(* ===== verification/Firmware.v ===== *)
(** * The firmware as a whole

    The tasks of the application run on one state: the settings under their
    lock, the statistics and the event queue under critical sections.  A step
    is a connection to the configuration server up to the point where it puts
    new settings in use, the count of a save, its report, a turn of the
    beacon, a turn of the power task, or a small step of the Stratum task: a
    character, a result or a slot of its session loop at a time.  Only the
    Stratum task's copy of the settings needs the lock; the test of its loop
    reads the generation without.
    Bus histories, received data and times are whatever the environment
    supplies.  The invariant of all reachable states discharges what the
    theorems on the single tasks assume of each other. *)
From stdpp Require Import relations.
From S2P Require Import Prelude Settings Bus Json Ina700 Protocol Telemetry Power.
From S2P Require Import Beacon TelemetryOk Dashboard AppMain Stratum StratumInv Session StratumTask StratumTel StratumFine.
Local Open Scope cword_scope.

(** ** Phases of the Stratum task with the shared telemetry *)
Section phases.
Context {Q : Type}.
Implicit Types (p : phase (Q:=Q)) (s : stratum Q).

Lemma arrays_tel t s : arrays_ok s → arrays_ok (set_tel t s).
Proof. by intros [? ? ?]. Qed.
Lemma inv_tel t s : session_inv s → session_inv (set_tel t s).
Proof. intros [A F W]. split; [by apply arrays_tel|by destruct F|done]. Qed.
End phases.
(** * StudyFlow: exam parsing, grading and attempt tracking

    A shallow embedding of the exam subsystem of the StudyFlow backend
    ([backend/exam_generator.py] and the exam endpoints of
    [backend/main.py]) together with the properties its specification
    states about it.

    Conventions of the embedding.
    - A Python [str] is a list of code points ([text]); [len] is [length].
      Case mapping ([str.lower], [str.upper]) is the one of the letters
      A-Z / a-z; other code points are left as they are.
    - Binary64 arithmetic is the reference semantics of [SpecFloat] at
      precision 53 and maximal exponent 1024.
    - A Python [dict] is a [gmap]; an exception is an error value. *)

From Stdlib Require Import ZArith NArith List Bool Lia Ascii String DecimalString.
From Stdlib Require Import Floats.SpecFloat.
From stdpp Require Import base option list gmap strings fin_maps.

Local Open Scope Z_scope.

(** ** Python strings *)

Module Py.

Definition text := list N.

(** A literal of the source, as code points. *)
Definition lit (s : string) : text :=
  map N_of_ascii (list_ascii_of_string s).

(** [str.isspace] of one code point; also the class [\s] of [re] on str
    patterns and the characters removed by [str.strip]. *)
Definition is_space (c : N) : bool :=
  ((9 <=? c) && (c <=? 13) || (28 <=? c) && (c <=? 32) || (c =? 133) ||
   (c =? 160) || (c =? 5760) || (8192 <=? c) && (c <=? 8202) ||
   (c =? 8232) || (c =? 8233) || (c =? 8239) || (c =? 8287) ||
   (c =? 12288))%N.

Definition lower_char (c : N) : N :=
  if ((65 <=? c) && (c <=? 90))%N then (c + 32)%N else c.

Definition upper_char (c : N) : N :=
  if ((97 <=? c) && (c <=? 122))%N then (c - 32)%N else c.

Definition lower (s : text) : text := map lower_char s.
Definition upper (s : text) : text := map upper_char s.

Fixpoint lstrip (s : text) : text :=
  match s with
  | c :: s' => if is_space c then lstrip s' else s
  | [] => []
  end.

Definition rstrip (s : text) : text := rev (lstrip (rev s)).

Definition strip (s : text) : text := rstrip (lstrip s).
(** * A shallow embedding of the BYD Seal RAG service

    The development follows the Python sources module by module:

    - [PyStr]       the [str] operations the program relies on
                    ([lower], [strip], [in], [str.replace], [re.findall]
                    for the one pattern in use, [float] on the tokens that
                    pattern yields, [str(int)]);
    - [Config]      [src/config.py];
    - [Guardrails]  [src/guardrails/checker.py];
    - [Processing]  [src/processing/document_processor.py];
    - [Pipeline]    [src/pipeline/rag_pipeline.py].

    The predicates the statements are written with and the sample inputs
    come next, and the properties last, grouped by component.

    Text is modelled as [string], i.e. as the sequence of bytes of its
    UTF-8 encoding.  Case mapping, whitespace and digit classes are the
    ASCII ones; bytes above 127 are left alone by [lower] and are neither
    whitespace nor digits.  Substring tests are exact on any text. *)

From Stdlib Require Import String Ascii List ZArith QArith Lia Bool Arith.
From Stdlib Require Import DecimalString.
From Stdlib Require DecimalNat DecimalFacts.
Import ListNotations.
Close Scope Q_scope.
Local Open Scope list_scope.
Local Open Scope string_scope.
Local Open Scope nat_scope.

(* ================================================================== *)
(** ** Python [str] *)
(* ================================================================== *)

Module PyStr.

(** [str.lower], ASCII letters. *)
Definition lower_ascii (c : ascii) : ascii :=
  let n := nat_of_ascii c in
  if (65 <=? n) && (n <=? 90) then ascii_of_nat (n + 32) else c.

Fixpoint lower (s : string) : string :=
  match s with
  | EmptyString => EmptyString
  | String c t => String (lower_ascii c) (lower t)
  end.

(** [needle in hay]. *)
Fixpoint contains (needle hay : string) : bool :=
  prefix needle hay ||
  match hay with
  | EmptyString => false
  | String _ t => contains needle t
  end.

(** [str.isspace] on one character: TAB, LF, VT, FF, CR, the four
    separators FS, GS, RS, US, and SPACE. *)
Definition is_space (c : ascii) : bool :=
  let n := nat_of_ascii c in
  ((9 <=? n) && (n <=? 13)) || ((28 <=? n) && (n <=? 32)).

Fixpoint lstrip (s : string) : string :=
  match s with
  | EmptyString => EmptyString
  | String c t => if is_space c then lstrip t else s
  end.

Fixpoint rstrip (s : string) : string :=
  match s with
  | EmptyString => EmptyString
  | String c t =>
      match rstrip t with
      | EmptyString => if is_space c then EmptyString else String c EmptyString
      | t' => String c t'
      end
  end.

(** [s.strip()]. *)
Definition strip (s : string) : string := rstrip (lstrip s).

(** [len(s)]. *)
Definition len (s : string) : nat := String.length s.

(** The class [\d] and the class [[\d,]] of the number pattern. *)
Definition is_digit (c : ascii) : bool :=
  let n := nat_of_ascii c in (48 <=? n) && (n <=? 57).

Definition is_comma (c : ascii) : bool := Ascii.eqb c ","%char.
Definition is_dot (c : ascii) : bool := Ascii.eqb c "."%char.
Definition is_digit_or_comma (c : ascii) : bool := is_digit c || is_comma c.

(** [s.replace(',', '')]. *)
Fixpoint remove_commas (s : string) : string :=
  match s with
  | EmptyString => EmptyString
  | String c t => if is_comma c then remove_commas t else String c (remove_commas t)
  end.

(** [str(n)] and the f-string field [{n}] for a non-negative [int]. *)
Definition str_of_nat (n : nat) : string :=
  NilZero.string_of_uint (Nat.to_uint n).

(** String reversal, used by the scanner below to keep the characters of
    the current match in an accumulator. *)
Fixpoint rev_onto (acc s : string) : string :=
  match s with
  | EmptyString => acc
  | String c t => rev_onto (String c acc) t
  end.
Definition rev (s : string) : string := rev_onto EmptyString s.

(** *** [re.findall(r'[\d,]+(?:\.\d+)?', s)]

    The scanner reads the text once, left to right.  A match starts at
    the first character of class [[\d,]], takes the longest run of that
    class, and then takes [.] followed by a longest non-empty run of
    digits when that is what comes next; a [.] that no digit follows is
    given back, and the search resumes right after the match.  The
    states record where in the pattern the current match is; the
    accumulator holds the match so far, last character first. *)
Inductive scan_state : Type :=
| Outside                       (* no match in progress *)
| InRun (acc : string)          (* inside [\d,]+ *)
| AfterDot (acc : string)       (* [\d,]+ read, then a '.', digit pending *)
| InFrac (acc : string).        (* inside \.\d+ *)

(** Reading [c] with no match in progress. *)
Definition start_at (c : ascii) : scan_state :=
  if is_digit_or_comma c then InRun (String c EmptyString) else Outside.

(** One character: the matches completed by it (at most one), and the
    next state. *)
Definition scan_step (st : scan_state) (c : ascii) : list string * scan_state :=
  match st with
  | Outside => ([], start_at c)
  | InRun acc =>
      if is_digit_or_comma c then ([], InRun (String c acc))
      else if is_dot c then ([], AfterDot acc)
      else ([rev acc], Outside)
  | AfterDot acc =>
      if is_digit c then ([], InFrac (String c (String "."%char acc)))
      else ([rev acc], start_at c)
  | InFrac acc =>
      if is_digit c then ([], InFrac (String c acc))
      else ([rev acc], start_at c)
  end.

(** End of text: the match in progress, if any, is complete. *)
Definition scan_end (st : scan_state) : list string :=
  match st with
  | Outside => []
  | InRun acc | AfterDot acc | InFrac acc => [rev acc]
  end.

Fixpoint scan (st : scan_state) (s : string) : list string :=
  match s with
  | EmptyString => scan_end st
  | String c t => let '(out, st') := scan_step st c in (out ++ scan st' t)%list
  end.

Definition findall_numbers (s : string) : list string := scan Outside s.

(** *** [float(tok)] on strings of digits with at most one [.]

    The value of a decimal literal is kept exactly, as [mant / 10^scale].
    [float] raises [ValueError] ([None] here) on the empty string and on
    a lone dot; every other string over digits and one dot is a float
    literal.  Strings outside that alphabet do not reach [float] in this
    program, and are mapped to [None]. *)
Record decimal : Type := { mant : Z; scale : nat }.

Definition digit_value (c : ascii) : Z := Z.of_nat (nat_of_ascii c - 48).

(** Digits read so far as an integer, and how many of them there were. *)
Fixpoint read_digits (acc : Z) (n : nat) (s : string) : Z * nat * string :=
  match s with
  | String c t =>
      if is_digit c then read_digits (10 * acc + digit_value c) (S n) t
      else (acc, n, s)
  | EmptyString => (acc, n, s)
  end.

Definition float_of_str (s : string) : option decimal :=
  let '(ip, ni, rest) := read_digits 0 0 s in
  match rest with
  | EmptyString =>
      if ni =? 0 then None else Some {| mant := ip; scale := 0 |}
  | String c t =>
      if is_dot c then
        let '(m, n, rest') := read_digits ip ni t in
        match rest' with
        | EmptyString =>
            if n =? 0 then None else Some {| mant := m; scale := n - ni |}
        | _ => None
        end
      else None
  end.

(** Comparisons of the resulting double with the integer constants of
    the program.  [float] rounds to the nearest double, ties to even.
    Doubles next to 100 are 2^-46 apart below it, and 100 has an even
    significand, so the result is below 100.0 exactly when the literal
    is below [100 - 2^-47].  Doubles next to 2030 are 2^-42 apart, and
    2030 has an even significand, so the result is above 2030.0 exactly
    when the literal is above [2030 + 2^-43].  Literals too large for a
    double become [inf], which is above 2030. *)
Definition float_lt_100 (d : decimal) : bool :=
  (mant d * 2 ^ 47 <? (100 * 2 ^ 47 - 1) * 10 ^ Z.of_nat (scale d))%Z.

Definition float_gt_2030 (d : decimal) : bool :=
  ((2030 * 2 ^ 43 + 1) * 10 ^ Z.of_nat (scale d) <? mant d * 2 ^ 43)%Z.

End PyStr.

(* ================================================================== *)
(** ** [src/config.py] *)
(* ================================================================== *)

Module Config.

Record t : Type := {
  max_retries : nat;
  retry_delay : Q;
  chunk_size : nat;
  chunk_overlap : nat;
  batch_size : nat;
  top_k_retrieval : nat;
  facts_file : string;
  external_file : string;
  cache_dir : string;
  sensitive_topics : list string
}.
■ ■ ■ ■
> _Work instructions_: Would you quote everything above from the line containing "Definition start_at (c" down to the line containing "(** End of text: the"? Include both of those lines and nothing else.

> _Task output_:
Definition start_at (c : ascii) : scan_state :=
  if is_digit_or_comma c then InRun (String c EmptyString) else Outside.

(** One character: the matches completed by it (at most one), and the
    next state. *)
Definition scan_step (st : scan_state) (c : ascii) : list string * scan_state :=
  match st with
  | Outside => ([], start_at c)
  | InRun acc =>
      if is_digit_or_comma c then ([], InRun (String c acc))
      else if is_dot c then ([], AfterDot acc)
      else ([rev acc], Outside)
  | AfterDot acc =>
      if is_digit c then ([], InFrac (String c (String "."%char acc)))
      else ([rev acc], start_at c)
  | InFrac acc =>
      if is_digit c then ([], InFrac (String c acc))
      else ([rev acc], start_at c)
  end.

(** End of text: the match in progress, if any, is complete. *)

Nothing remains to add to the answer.